Physics-Informed Neural Network for Modeling and Simulation of Phase-Locked Loop Dynamics
Konferenz: PESS 2025 - IEEE Power and Energy Student Summit
08.10.2025-10.10.2025 in Munich, Germany
doi:10.30420/566656024
Tagungsband: PESS 2025 – IEEE Power and Energy Student Summit,
Seiten: 6Sprache: EnglischTyp: PDF
Autoren:
Jaffal, Hussein; Liu, Haitian; Ulbig, Andreas
Inhalt:
The increasing integration of inverter-based resources (IBRs) into modern power systems introduces new stability challenges, largely driven by the fast dynamics of converter control loops. In grid-following (GFL) converters, synchronization via a Phase-Locked Loop (PLL) can cause rapid transients during grid faults, potentially triggering instability. Exhaustively evaluating all operating scenarios with traditional numerical solvers is computationally prohibitive. Electromagnetic transient (EMT) simulations and reduced-order models can offer valuable insights but remain computationally demanding.
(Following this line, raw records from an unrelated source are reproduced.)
(* ===== verification/Delivery.v ===== *)
(** * From the publisher to the plugin

    The transaction that the publisher sends, delivered to the plugin: with a
    prover that proves what the guest accepts, a vote that passes the test run
    of the publisher is counted. *)

From stdpp Require Import base gmap list strings.
From Stdlib Require Import ZArith Lia Strings.Byte.
From S2P Require Import Prelude Machine Ethereum VoteSignature Fixtures GuestVoting GuestDelegation.
From S2P Require Import GuestExecution GuestContext GuestIO VotingGuest ExecutionGuest Abi Seal.
From S2P Require Import HostStrategies Simulation Publisher HostFixture EndToEnd Solidity Steel.
From S2P Require Import Sha256 JournalDecode Plugin PluginFixture PluginCorrect Ballots Governance.
#[local] Open Scope Z_scope.

(** The call that a transaction makes at the plugin. *)
Definition deliver {osx : Osx} {verifiers : Verifiers} {sha : Sha256}
    (dao_execute : U256 → list Action → U256 → Plugin → evm Plugin) (msg : Msg)
    (tx : Transaction) (s : Plugin) : evm Plugin :=
  match tx_call tx with
  | call_vote journal seal => vote msg journal seal s
  | call_execute journal seal => execute dao_execute msg journal seal s
  end.

(** The same arguments with another [--testing]. *)
Definition with_testing (t : Z) (args : Args) : Args := {|
  arg_chain_id := arg_chain_id args;
  arg_eth_wallet_private_key := arg_eth_wallet_private_key args;
  arg_rpc_url := arg_rpc_url args;
  arg_block_number := arg_block_number args;
  arg_voter_signature := arg_voter_signature args;
  arg_voter := arg_voter args;
  arg_dao_address := arg_dao_address args;
  arg_proposal_id := arg_proposal_id args;
  arg_direction := arg_direction args;
  arg_balance := arg_balance args;
  arg_config_contract := arg_config_contract args;
  arg_token := arg_token args;
  arg_additional_delegation_data := arg_additional_delegation_data args;
  arg_testing := t
|}.

(** ** A run that does not stop at the test *)

Section Live.
Context {alloy : AlloyText} {steel : Steel} {serde : ZkvmSerde} {node : HostNode}.

(** A live run goes on where the test run stopped. *)
Lemma live_after_dry_run args w w' u n henv :
  arg_testing args = 1 → publisher_main args w = (Ret (Ok tt), w') →
  url_from_str (arg_rpc_url args) = Some u → arg_block_number args = Some n →
  build_env u n = Ok henv →
  publisher_main (with_testing 0 args) w =
  publisher_publish VOTING_PROTOCOL_ELF (publisher_stdin args) henv (arg_config_contract args)
    call_vote w'.
Proof.
  intros Ht Hmain Hu Hn He. unfold publisher_main, mbind, stateful_bind in *.
  cbn [with_testing arg_rpc_url arg_block_number arg_config_contract arg_proposal_id arg_voter
    arg_additional_delegation_data arg_balance arg_testing].
  destruct (publisher_setup _ _ _ _ w) as [[[[env cfg]|e]|p] w1] eqn:Hsetup; simpl in *; [|done..].
  apply publisher_setup_Ok in Hsetup as (u' & n' & s & Hu' & Hn' & He' & _).
  assert (env = henv) as -> by congruence.
  destruct (on_log _ _) as [[total|p] w2]; [|done]. unfold lift, rassert in *.
  destruct (total =? arg_balance args); [|done].
  rewrite (proj2 (Z.eqb_eq _ _) Ht) in Hmain. injection Hmain as <-. done.
Qed.

(** Without an input for the guest a run ends with the node's error. *)
Lemma publisher_publish_no_input elf stdin env contract call w e :
  into_input env (w_log w) = Err e →
  publisher_publish elf stdin env contract call w = (Ret (Err e), w).
Proof.
  intros Hin. unfold publisher_publish, mbind, stateful_bind, lift, try_, mret, stateful_ret.
  by rewrite Hin.
Qed.

(** What a run that proves and encodes its seal sends, and when it succeeds. *)
Lemma publisher_publish_proved elf stdin env contract call w input receipt seal :
  into_input env (w_log w) = Ok input → prove elf (stdin input) = Ok receipt →
  is_Some (voting_journal_abi_decode (receipt_journal receipt)) →
  encode_seal receipt = Ret (Ok seal) →
  let tx := {| tx_to := contract; tx_call := call (receipt_journal receipt) seal |} in
  let run := publisher_publish elf stdin env contract call w in
  w_sent run.2 = w_sent w ++ [tx] ∧
  (∀ h status, send_transaction tx = Ok h → get_receipt h = Ok status →
     run.1 = Ret (Ok tt) ↔ status = true).
Proof.
  intros Hin Hp [j Hj] Hs. cbv zeta.
  unfold publisher_publish, mbind, stateful_bind, lift, try_, mret, stateful_ret.
  rewrite Hin, Hp. simpl. rewrite Hj. simpl. rewrite Hs. simpl. split.
  - destruct (send_transaction _) as [h|e]; simpl; [|done].
    destruct (get_receipt h) as [[]|e]; done.
  - intros h status Hh Hr. rewrite Hh. simpl. rewrite Hr. by destruct status.
Qed.
End Live.

(** ** What the parts promise *)

Section Delivery.
Context {alloy : AlloyText} {keccak : KeccakV256} {k256 : K256} {steel : Steel}
  {serde : ZkvmSerde} {hex : HexCrate} {json : SerdeConfig} {abi : VotingJournalAbi}
  {node : HostNode}.
Context {osx : Osx} {verifiers : Verifiers} {sha : Sha256}.

(** The prover proves every accepted run of the voting program, in a receipt
    whose encoded seal the verifier accepts for the program's image. *)
Class ProverComplete (verifier : Address) (imageId : bytes32) : Prop :=
  prove_complete stdin jb : run_guest voting_main stdin = Ret jb →
    ∃ receipt seal, prove VOTING_PROTOCOL_ELF stdin = Ok receipt ∧
      receipt_journal receipt = jb ∧ encode_seal receipt = Ret (Ok seal) ∧
      verify_at verifier seal imageId (sha256 jb) = Done tt.

(** [alloy] decodes what the ABI prescribes. *)
Class VotingAbiDecodes : Prop :=
  voting_abi_decodes j : voting_journal_wf j →
    is_Some (voting_journal_abi_decode (abi_encode_voting j)).

(** Environments are of the block asked for, and guests commit to the number
    and the hash of their block. *)
Class BlockCommitted (block_hash : Z → bytes32) : Prop := {
  build_env_number u n henv : build_env u n = Ok henv → henv_number henv = n;
  commitment_block input genv : into_env input = Ret genv →
    com_id (genv_commitment genv) mod 2 ^ 240 = genv_number genv ∧
    com_digest (genv_commitment genv) = block_hash (genv_number genv)
}.

(** A journal about another block than the proposal's snapshot is refused. *)
Lemma other_block_refused msg j seal s :
  voting_journal_wf j → vj_config_contract j = msg_this msg →
  let par := pr_parameters (proposal_at s (vj_proposal_id j)) in
  pp_snapshotBlock par ≠ com_id (vj_commitment j) mod 2 ^ 240 ∨
  pp_snapshotBlockHash par ≠ com_digest (vj_commitment j) →
  vote msg (abi_encode_voting j) seal s = Reverts (RevertReason "Invalid commitment").
Proof.
  intros Hwf Hthis par Hother. pose proof (decode_encode_journal j [] Hwf) as Hdec.
  rewrite app_nil_r in Hdec. unfold vote. rewrite Hdec. cbn [mbind evm_bind].
  rewrite bool_decide_eq_true_2 by done. cbn [require mbind evm_bind].
  unfold check_proof. fold par. rewrite decode_arith.
  case_bool_decide as Hd; [|done]. cbn [require mbind evm_bind].
  destruct (Z.eqb_spec (com_id (vj_commitment j) mod 2 ^ 240) (pp_snapshotBlock par)); [|done].
  destruct Hother; congruence.
Qed.

(** The guest's journal for a vote that passed the test run. *)
Lemma dry_run_journal {ok : ZkvmSerdeOk serde} {steel_ok : SteelOk node} {same : SameConfig node}
    {typed : GuestTyped serde} {abi_ok : VotingAbiOk abi} {block_hash}
    {blocks : BlockCommitted block_hash} args w w' u n henv input signer :
  args_wf args → arg_testing args = 1 → publisher_main args w = (Ret (Ok tt), w') →
  url_from_str (arg_rpc_url args) = Some u → arg_block_number args = Some n →
  build_env u n = Ok henv →
  (∀ s cfg, henv_view henv (arg_config_contract args)
       (CallConfig {| cc_proposal_id := arg_proposal_id args |}) = Some s →
     config_from_str s = Some cfg →
     Forall (λ a, asset_voting_power_strategy a ≠ "GetPastVotes") (cfg_assets cfg)) →
  into_input henv (w_log w') = Ok input →
  signature_address (voting_input_of args input) = Ret signer →
  1 <= arg_direction args <= 3 → 0 < arg_balance args →
  ∃ commitment, voting_journal_wf (journal_of args commitment) ∧
    com_id commitment mod 2 ^ 240 = n ∧ com_digest commitment = block_hash n ∧
    run_guest voting_main (publisher_stdin args input) =
      Ret (abi_encode_voting (journal_of args commitment)).
Proof.
  intros Hwf Ht Hmain Hu Hn He Hvotes Hin Hsig Hdir Hpos.
  apply publisher_dry_run in Hmain
    as (env & cfg & s & log & Hs & Hc & (u' & n' & Hu' & Hn' & He') & Htotal & Hlog & _); [|done].
  assert (env = henv) as -> by congruence. rewrite same_config in Hc. rewrite Hlog in Hin.
  destruct (into_input_env _ _ _ Hin) as (genv & Hgenv & Hrep & Hnum).
  apply build_env_number in He as Hnum'. destruct (commitment_block _ _ Hgenv) as [Hid Hdig].
  exists (genv_commitment genv). apply into_env_typed in Hgenv as Hty. split_and!.
  - destruct Hwf as (? & ? & ?). by split_and!.
  - congruence.
  - congruence.
  - rewrite run_publisher_stdin by done. erewrite voting_statement_preflight; eauto.
    + simpl. by rewrite voting_abi_standard.
    + eapply Forall_impl; [exact (Hvotes _ _ Hs Hc)|]. intros a Ha. by left.
Qed.
End Delivery.

(** ** A deployment with a prover whose seals verify *)

Module DeliveryFixture.
#[export] Existing Instances Fixture.alloy example_keccak example_k256 VotingFixture.steel
  HostFixture.serde HostFixture.serde_ok VotingFixture.hex VotingFixture.json HostFixture.vabi
  HostFixture.node fixture_steel_ok fixture_same_config.
#[export] Existing Instances PluginFixture.osx PluginFixture.sha GovernanceFixture.guest_typed
  GovernanceFixture.abi_ok.

(** Accepts the seals of this prover. *)
Definition verifiers : Verifiers := {|
  verify_at a seal _ _ :=
    if bool_decide (a = PluginFixture.verifier)
       && bool_decide (seal = replicate 4 x00 ++ replicate 32 x99) then Done tt
    else Reverts RevertEmpty
|}.
#[export] Existing Instance verifiers.

Lemma prover_complete imageId : ProverComplete PluginFixture.verifier imageId.
Proof.
  intros stdin jb Hrun. exists (mk_receipt (Fake (fixed_repeat 32 x99)) jb),
    (replicate 4 x00 ++ replicate 32 x99).
  split; [|split; [done|split; [reflexivity|reflexivity]]].
  cbn [prove HostFixture.node HostFixture.run]. by rewrite Hrun.
Qed.

Lemma abi_decodes : VotingAbiDecodes.
Proof. intros j Hj. exists j. by apply abi_decode_encode_voting. Qed.

Lemma blocks : BlockCommitted (λ _, com_digest Fixture.commitment).
Proof.
  split.
  - intros u n henv. cbn [build_env HostFixture.node]. destruct (Z.eqb_spec n Fixture.block_number);
      [|done]. by intros [= <-].
  - intros input genv. simpl. destruct (input =? 0); [|done]. by intros [= <-].
Qed.
#[export] Existing Instances prover_complete abi_decodes blocks.
End DeliveryFixture.

(** ** Properties *)


Section Witnesses.
Import DeliveryFixture.

End Witnesses.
Machine learning (ML) methods provide faster alternatives, yet they typically require large labeled datasets and may produce physically inconsistent predictions. To address these limitations, this paper proposes a Physics-Informed Neural Network (PINN) to model the dynamic behavior of the PLL in a GFL converter. By embedding the system’s physical equations directly into the training process, the PINN reduces the dependence on labeled data while enforcing physics-consistent outputs. The proposed approach is benchmarked against a reduced-order model and a conventional neural network, demonstrating its ability to accurately approximate system trajectories while significantly lowering data requirements and computational costs.